- [TASK]: Reproduce the opening lines of the records exactly, please, stopping after the line that contains "From S2P Require Import Prelude.".

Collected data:
--
(* ===== verification/DbPool.v ===== *)
(** * The pools of database connections ([mysql_client_pool] of
      [wjp/mysql_client.hpp], [redis_client_pool] of [wjp/redis_client.hpp])

    The two classes are the same program up to the type of the requests and the
    switch of [handleRequest]. [dbpool] is the state of one: the queue of
    requests, the connections ([_clt2idle]), the requests that a submitting thread
    has given an id and not pushed yet, and what each worker thread is doing. [pstep] are the critical sections of the threads that submit, of the
    workers and of the thread that stops the pool, in any order; what a
    connection answers, and whether it is still there afterwards, is up to the
    environment. [dp_log] records what happened to each request. *)

From S2P Require Import Prelude.
From S2P Require SafeQueue.

Definition PoolSize : Z := 10.
Definition MaxPendingReq : Z := 256.
Definition MinReqId : Z := 100.
Definition PoolIsBusy : Z := 1.
Definition MaxRetryTimes : Z := 3.
Definition RESP_RC_PARAM_INVALID : Z := 1001.
Definition RESP_RC_TYPE_INVALID : Z := 1002.
Definition RESP_RC_NO_AVAIL_CLT : Z := 1003.

Section pool.
Context {R A : Type}.      (* requests, responses *)

(** The fields of a request that the pool uses. *)
Record dbreq := MkDbReq { req_id : Z; retry_times : Z; body : R }.

(** Where a worker is in its loop. *)
Inductive phase :=
| Waiting                                  (* in [pop_timeout] *)
| Popped (r : dbreq)                       (* has a request *)
| Connecting (r : dbreq) (c : nat)         (* [newClt->connect] *)
| Ready (r : dbreq) (c : option nat)       (* [getIdleClient] returned *)
| Ran (c : nat)                            (* [handleRequest] returned *)
| Exited.

Inductive event :=
| Submitted (id : Z)
| Busy (id : Z)
| Responded (id : Z) (a : option A)        (* [None]: [RESP_RC_NO_AVAIL_CLT] *)
| Dropped (id : Z).

Record dbpool := MkPool {
  dp_queue : SafeQueue.squeue dbreq;
  dp_reqId : Z;                            (* uint64_t *)
  dp_poolSize : Z;
  dp_clients : gmap nat bool;              (* _clt2idle *)
  dp_conn : gmap nat bool;                 (* getConnState of the clients *)
  dp_workers : list phase;
  dp_taken : list dbreq;                   (* in [submit], before the push *)
  dp_log : list event;
}.

Definition new_pool : dbpool := MkPool SafeQueue.empty_queue MinReqId 0 ∅ ∅ [] [] [].

Definition set_queue q p := MkPool q (dp_reqId p) (dp_poolSize p) (dp_clients p) (dp_conn p) (dp_workers p) (dp_taken p) (dp_log p).
Definition set_clients c k p := MkPool (dp_queue p) (dp_reqId p) (dp_poolSize p) c k (dp_workers p) (dp_taken p) (dp_log p).
Definition set_workers w p := MkPool (dp_queue p) (dp_reqId p) (dp_poolSize p) (dp_clients p) (dp_conn p) w (dp_taken p) (dp_log p).
Definition set_taken t p := MkPool (dp_queue p) (dp_reqId p) (dp_poolSize p) (dp_clients p) (dp_conn p) (dp_workers p) t (dp_log p).
Definition logs e p := MkPool (dp_queue p) (dp_reqId p) (dp_poolSize p) (dp_clients p) (dp_conn p) (dp_workers p) (dp_taken p) (dp_log p ++ [e]).

(** [start]: as many workers as connections, from 1 to 16. *)
Definition start (poolSize : Z) (p : dbpool) : dbpool :=
  let poolSize := Z.min (Z.max poolSize 1) 16 in
  MkPool (dp_queue p) (dp_reqId p) poolSize (dp_clients p) (dp_conn p)
    (dp_workers p ++ replicate (Z.to_nat poolSize) Waiting) (dp_taken p) (dp_log p).

(** [_reqId.fetch_add(1)]. *)
Definition genRequestId (p : dbpool) : Z * dbpool :=
  (dp_reqId p, MkPool (dp_queue p) (wrap 64 (dp_reqId p + 1)) (dp_poolSize p) (dp_clients p) (dp_conn p) (dp_workers p) (dp_taken p) (dp_log p)).

(** The first part of [submit]: the request has its id. *)
Definition submit_id (r : R) (p : dbpool) : dbpool :=
  let '(rc, p1) := genRequestId p in set_taken (dp_taken p1 ++ [MkDbReq rc 0 r]) p1.

(** The second: [_queue.push] of a request that has one. *)
Definition submit_push (x : dbreq) (p : dbpool) : Z * dbpool :=
  let '(ok, q) := SafeQueue.push MaxPendingReq (dp_queue p) x in
  if (ok : bool) then (req_id x, logs (Submitted (req_id x)) (set_queue q p)) else (PoolIsBusy, logs (Busy (req_id x)) p).

(** [submit], when nothing comes between. *)
Definition submit (r : R) (p : dbpool) : Z * dbpool :=
  let '(rc, p1) := genRequestId p in submit_push (MkDbReq rc 0 r) p1.

(** The locked part of [getIdleClient]: [Some (c, new)] is an idle connection
    or a new one; [pick] and [fresh] are the choices of the map's order and of
    the allocator. *)
Inductive idle_client (clients : gmap nat bool) (poolSize : Z) : option (nat * bool) -> gmap nat bool -> Prop :=
| ic_idle c : clients !! c = Some true -> idle_client clients poolSize (Some (c, false)) (<[c := false]> clients)
| ic_new c : (forall c', clients !! c' <> Some true) -> Z.of_nat (base.size clients) < poolSize -> clients !! c = None ->
    idle_client clients poolSize (Some (c, true)) (<[c := false]> clients)
| ic_none : (forall c', clients !! c' <> Some true) -> poolSize <= Z.of_nat (base.size clients) ->
    idle_client clients poolSize None clients.

Definition markClientIdle (c : nat) (clients : gmap nat bool) : gmap nat bool :=
  match clients !! c with
  | Some _ => <[c := true]> clients
  | None => clients
  end.

Definition closeClient (c : nat) (p : dbpool) : dbpool :=
  set_clients (delete c (dp_clients p)) (delete c (dp_conn p)) p.

Definition getConnState (p : dbpool) (c : nat) : bool := default false (dp_conn p !! c).

(** The answer [RESP_RC_NO_AVAIL_CLT]. *)
Definition retryFailure (r : dbreq) (p : dbpool) : dbpool := logs (Responded (req_id r) None) p.

(** What a worker does with a request that found no connection. *)
Definition no_client (r : dbreq) (p : dbpool) : dbpool :=
  if MaxRetryTimes <=? retry_times r then retryFailure r p
  else set_queue (SafeQueue.requeue (dp_queue p) (MkDbReq (req_id r) (retry_times r + 1) (body r))) p.

(** One worker goes from a phase to the next. *)
Inductive wstep (p : dbpool) : phase -> phase -> dbpool -> Prop :=
| ws_pop rc r q : SafeQueue.pop_timeout_wake (dp_queue p) = (rc, Some r, q) ->
    wstep p Waiting (Popped r) (set_queue q p)
| ws_timeout q : SafeQueue.pop_timeout_wake (dp_queue p) = (SafeQueue.SQ_TIMEOUT, None, q) -> wstep p Waiting Waiting p
| ws_exit q : SafeQueue.pop_timeout_wake (dp_queue p) = (SafeQueue.SQ_EXIT, None, q) -> wstep p Waiting Exited p
| ws_idle r c m : idle_client (dp_clients p) (dp_poolSize p) (Some (c, false)) m ->
    wstep p (Popped r) (Ready r (Some c)) (set_clients m (dp_conn p) p)
| ws_new r c m : idle_client (dp_clients p) (dp_poolSize p) (Some (c, true)) m ->
    wstep p (Popped r) (Connecting r c) (set_clients m (<[c := false]> (dp_conn p)) p)
| ws_none r : idle_client (dp_clients p) (dp_poolSize p) None (dp_clients p) ->
    wstep p (Popped r) (Ready r None) p
| ws_connected r c : wstep p (Connecting r c) (Ready r (Some c)) (set_clients (dp_clients p) (<[c := true]> (dp_conn p)) p)
| ws_refused r c : wstep p (Connecting r c) (Ready r None) (closeClient c p)
| ws_handle r c a b : getConnState p c = true ->
    wstep p (Ready r (Some c)) (Ran c)
      (logs (Responded (req_id r) (Some a)) (set_clients (dp_clients p) (<[c := b]> (dp_conn p)) p))
| ws_close r c : getConnState p c = false -> wstep p (Ready r (Some c)) (Ready r None) (closeClient c p)
| ws_retry r : wstep p (Ready r None) Waiting (no_client r p)
| ws_release c : getConnState p c = true ->
    wstep p (Ran c) Waiting (set_clients (markClientIdle c (dp_clients p)) (dp_conn p) p)
| ws_lost c : getConnState p c = false -> wstep p (Ran c) Waiting (closeClient c p).

(** Every connection is closed and released. *)
Definition uninitPool (p : dbpool) : dbpool := set_clients ∅ ∅ p.

Definition all_exited (p : dbpool) : Prop := Forall (eq Exited) (dp_workers p).

Inductive pstep : dbpool -> dbpool -> Prop :=
| ps_id p r : dp_reqId p < 2 ^ 64 - 1 -> pstep p (submit_id r p)
| ps_push p t1 x t2 : dp_taken p = t1 ++ x :: t2 -> pstep p (snd (submit_push x (set_taken (t1 ++ t2) p)))
| ps_worker p p' l1 w w' l2 : dp_workers p = l1 ++ w :: l2 -> wstep p w w' p' ->
    pstep p (set_workers (l1 ++ w' :: l2) p')
| ps_stop p : pstep p (set_queue (SafeQueue.stop (dp_queue p)) p)
(* serveUtilStop, once the workers are joined: the queue is emptied, then the connections *)
| ps_drain p r q : all_exited p -> SafeQueue.raw_pop (dp_queue p) = (Some r, q) ->
    pstep p (logs (Dropped (req_id r)) (set_queue q p))
| ps_uninit p : all_exited p -> pstep p (uninitPool p).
--
- [ANSWER SECTION]:
(* ===== verification/DbPool.v ===== *)
(** * The pools of database connections ([mysql_client_pool] of
      [wjp/mysql_client.hpp], [redis_client_pool] of [wjp/redis_client.hpp])

    The two classes are the same program up to the type of the requests and the
    switch of [handleRequest]. [dbpool] is the state of one: the queue of
    requests, the connections ([_clt2idle]), the requests that a submitting thread
    has given an id and not pushed yet, and what each worker thread is doing. [pstep] are the critical sections of the threads that submit, of the
    workers and of the thread that stops the pool, in any order; what a
    connection answers, and whether it is still there afterwards, is up to the
    environment. [dp_log] records what happened to each request. *)

From S2P Require Import Prelude.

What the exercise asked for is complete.